Mörsil (/sv/) is a locality situated in Åre Municipality, Jämtland County, Sweden with 851 inhabitants in 2022.

==History==
Mörsil parish district has been inhabited since the Stone Age. Several trapping pits, sconces, and a copper hammer have been found.

During the Kalmar War between Denmark-Norway and Sweden, Sweden sent armies into Jämtland and established forts in several towns to stop advancing Norwegian/Danish armies. Among those towns to house forts were Mörsil, Frösön and Järpen.

Sweden's first sanatorium was opened in Mörsil in 1891. It was established in German fashion and consisted of several buildings including a main building, a bath house, and a physician's house. The sanatorium treated tuberculosis and part of its treatment regime involved taking walks through the surrounding mountains. The region of Jämtland, which includes Mörsil, were important for health-related tourism because of the many hospitals in the region.

At the turn of the 20th century the town was known for its spas and early industrialization. Population of the town increased during the mid-20th century partially due to the industry in Mörsil at the time. By 1965 the population was over 900 residents. However, by the 1970s the factories closed and the population diminished.

In 1974 the town was amalgamated into Åre municipality.

European Highway 14 runs through Mörsil. Since winter 2012 Mörsil has had a railway stop on the route between Sundsvall and Storlien, a few km west of the Norwegian border.

==Industry==

Mörsil is home to a hydro electric power plant on Indalsälven.

==Culture==

Mörsil lies along the St. Olav's Way which is part of the St. Olav's Pilgrimage to the Nidaros Cathedral in Trondheim, Norway, the site of the tomb of St. Olav.

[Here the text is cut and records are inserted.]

(** ** Structs *)

(** The fields of a struct: the name, and how a value sets it. *)
Definition field (T : Type) : Type := string * (T -> json -> option T).
Definition str_field {T} (name : string) (set : T -> string -> T) : field T :=
  (name, fun t v => match v with JStr s => Some (set t s) | JNull => Some t | _ => None end).
Definition int_field {T} (name : string) (set : T -> Z -> T) : field T :=
  (name, fun t v => match v with JNum lit => set t <$> ParseInt64 lit | JNull => Some t | _ => None end).

(** A key selects the field of that name, or else the first whose name is equal
    up to case; an unknown key is skipped, or an error when the decoder is
    strict ([DisallowUnknownFields]). *)
Definition find_field {T} (fields : list (field T)) (k : string) : option (field T) :=
  match List.find (fun f => String.eqb f.1 k) fields with
  | Some f => Some f
  | None => List.find (fun f => EqualFold_ascii k f.1) fields
  end.
Fixpoint set_fields {T} (strict : bool) (fields : list (field T)) (t : T) (fs : list (string * json)) : option T :=
  match fs with
  | [] => Some t
  | (k, v) :: fs' =>
      match find_field fields k with
      | Some f => t' ← f.2 t v; set_fields strict fields t' fs'
      | None => if strict then None else set_fields strict fields t fs'
      end
  end.
(** [null] leaves the struct as it is. *)
Definition unmarshal {T} (strict : bool) (fields : list (field T)) (old : T) (v : json) : option T :=
  match v with
  | JNull => Some old
  | JObj fs => set_fields strict fields old fs
  | _ => None
  end.

Example json_sample :
  let q := dq in
  json_parse (" { " +:+ q +:+ "a" +:+ q +:+ " : [1, -2.5e3 ,true], " +:+ q +:+ "\u0062\ud83d\ude00\ud83d" +:+ q +:+ ":null} ")
  = Some (JObj [("a", JArr [JNum "1"; JNum "-2.5e3"; JBool true]);
                ("b" +:+ encode_rune 0x1F600 +:+ encode_rune RuneError, JNull)]).
Proof. vm_compute. reflexivity. Qed.
Example json_reject : json_parse "[1,]" = None /\ json_parse "01" = None /\ json_parse "1 2" = None.
Proof. vm_compute. auto. Qed.
Example json_encode_sample :
  json_encode (JObj [("k", JStr ("<" +:+ String (byte_of 10) "")); ("n", JNum "-7")])
  = "{" +:+ dq +:+ "k" +:+ dq +:+ ":" +:+ dq +:+ "\u003c\n" +:+ dq +:+ "," +:+ dq +:+ "n" +:+ dq +:+ ":-7}".
Proof. vm_compute. reflexivity. Qed.

(** * Facts *)

Tactic Notation "chars" := cbn [String.length str_drop] in *; rewrite ?length_str_app, ?length_str_drop in *.

(** ** Consumption: what a parser returns as the rest is shorter *)

Lemma skip_ws_length s : (String.length (skip_ws s) <= String.length s)%nat.
Proof. induction s as [|a s IH]; simpl; [done|]. case_match; simpl; lia. Qed.

Lemma hex4_length s z r : hex4 s = Some (z, r) -> (String.length r < String.length s)%nat.
Proof.
  unfold hex4. intros H. destruct s as [|? [|? [|? [|? s]]]]; try done.
  repeat (apply bind_Some in H as (? & _ & H)). injection H as _ <-. simpl. lia.
Qed.
Lemma getu4_length s z r : getu4 s = Some (z, r) -> (String.length r < String.length s)%nat.
Proof.
  unfold getu4. intros H. destruct s as [|? [|? s]]; try done.
  case_match; [|done]. apply hex4_length in H. simpl. lia.
Qed.
Lemma unescape_length s t r : unescape s = Some (t, r) -> (String.length r < String.length s)%nat.
Proof.
  destruct s as [|a s]; [done|]. cbn [unescape]. cbn zeta. intros H.
  repeat (case_match; [injection H as _ <-; simpl; lia|]).
  case_match; [|done]. apply bind_Some in H as ([z s1] & K1 & H). apply hex4_length in K1.
  case_match; [|injection H as _ <-; simpl; lia].
  destruct (getu4 s1) as [[r2 s2]|] eqn:E; [|injection H as _ <-; simpl; lia].
  apply getu4_length in E. case_match; injection H as _ <-; simpl; lia.
Qed.
Lemma str_body_length n : forall s t r, str_body n s = Some (t, r) -> (String.length r < String.length s)%nat.
Proof.
  induction n as [|n IH]; intros [|a s] t r H; try done. cbn [str_body] in H. cbn zeta in H.
  case_match; [injection H as _ <-; simpl; lia|]. case_match.
  - apply bind_Some in H as ([out s1] & K1 & H). apply bind_Some in H as ([t' r'] & K2 & H).
    injection H as _ <-. apply unescape_length in K1. apply IH in K2. simpl. lia.
  - case_match; [done|]. pose proof (decode_rune_width (String a s)) as Hw.
    destruct (decode_rune (String a s)) as [z w]. apply bind_Some in H as ([t' r'] & K2 & H).
    injection H as _ <-. apply IH in K2. rewrite length_str_drop in K2. simpl in *. lia.
Qed.
Lemma parse_string_length s t r : parse_string s = Some (t, r) -> (String.length r < String.length s)%nat.
Proof. apply str_body_length. Qed.

Lemma take_digits_app s : let '(d, r) := take_digits s in s = d +:+ r.
Proof.
  induction s as [|a s IH]; [done|]. cbn [take_digits]. destruct (is_digit a); [|done].
  destruct (take_digits s) as [d r]. by rewrite IH, app_cons.
Qed.
Lemma int_part_app s i r : int_part s = Some (i, r) -> s = i +:+ r /\ i <> "".
Proof.
  unfold int_part. destruct s as [|a s]; [done|]. destruct (Z.eqb_spec (byte_val a) 48) as [Hz|Hz].
  - intros [= <- <-]. split; [|done]. by rewrite (byte_val_inj a "0" Hz).
  - destruct (is_digit a) eqn:Hd; [|done]. intros E. apply (inj Some) in E. pose proof (take_digits_app (String a s)) as H1.
    rewrite E in H1. split; [done|]. intros ->. cbn [take_digits] in E. rewrite Hd in E.
    by destruct (take_digits s).
Qed.
Lemma frac_part_app s f r : frac_part s = Some (f, r) -> s = f +:+ r.
Proof.
  unfold frac_part. destruct s as [|a s]; [by intros [= <- <-]|]. case_match; [|by intros [= <- <-]].
  pose proof (take_digits_app s). destruct (take_digits s) as [d r']. case_match; [done|].
  intros [= <- <-]. by rewrite app_cons, <- H0.
Qed.
Lemma exp_part_app s f r : exp_part s = Some (f, r) -> s = f +:+ r.
Proof.
  unfold exp_part. destruct s as [|a s]; [by intros [= <- <-]|].
  destruct ((byte_val a =? 101) || (byte_val a =? 69)); [|by intros [= <- <-]].
  destruct (match s with "" => _ | String b s2 => _ end) as [sign s1] eqn:E.
  assert (Hs : s = sign +:+ s1) by (destruct s as [|b s]; [|case_match]; by injection E as <- <-).
  pose proof (take_digits_app s1) as Hd. destruct (take_digits s1) as [d r'].
  destruct (String.eqb d ""); [done|]. intros [= <- <-]. by rewrite app_cons, str_app_assoc, <- Hd, <- Hs.
Qed.
(** A number is a prefix of the input, and not empty. *)
Lemma parse_number_app s lit r : parse_number s = Some (lit, r) -> s = lit +:+ r /\ lit <> "".
Proof.
  unfold parse_number. intros H.
  destruct (match s with "" => _ | String a s' => _ end) as [sign s1] eqn:E.
  assert (Hs : s = sign +:+ s1).
  { destruct s as [|a s]; [by injection E as <- <-|].
    destruct (Z.eqb_spec (byte_val a) 45) as [Hz|Hz]; injection E as <- <-; [|done].
    by rewrite (byte_val_inj a "-" Hz). }
  apply bind_Some in H as ([i s2] & (Hi & Hne)%int_part_app & H).
  apply bind_Some in H as ([f s3] & Hf%frac_part_app & H).
  apply bind_Some in H as ([e s4] & He%exp_part_app & H). injection H as <- <-.
  rewrite !str_app_assoc, <- He, <- Hf, <- Hi. split; [done|].
  intros Hn. apply str_app_eq_nil in Hn as [_ Hn]. by apply str_app_eq_nil in Hn as [-> _].
Qed.

Lemma expect_length lit v s v' r :
  lit <> "" -> expect lit v s = Some (v', r) -> (String.length r < String.length s)%nat.
Proof.
  unfold expect, HasPrefix. intros Hl H. destruct (String.prefix lit s) eqn:E; [|done].
  injection H as _ <-. rewrite length_str_drop. destruct lit; [done|]. destruct s; [done|]. simpl. lia.
Qed.

Lemma parse_number_length s lit r : parse_number s = Some (lit, r) -> (String.length r < String.length s)%nat.
Proof.
  intros (-> & Hne)%parse_number_app. rewrite length_str_app. destruct lit; [done|]. simpl. lia.
Qed.

(** The rest after skipping white space is a suffix, so its tail is shorter. *)
Lemma skip_ws_cons s a s' : skip_ws s = String a s' -> (String.length s' < String.length s)%nat.
Proof. intros E. pose proof (skip_ws_length s) as H. rewrite E in H. simpl in H. lia. Qed.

Mörsil also has Kretsloppshuset: a tourist attraction/restaurant near the edge of town. The name literally translates as "the Circle of Life House" and is an organic attraction in a sustainable building with a garden that extends right into the restaurant. It raises free-range chickens and sells organic food and products in the store.

The town is also host to a sports club for people of all ages, a hunting and rifle club (and shooting range), and Åre Brukshundsklubb, a dog training and agility facility north of the E14.

Situated in the old-growth forests just north of the village are a series of well-lit walking, biking, and skiing trails ranging from 2.5 km to 15 km long.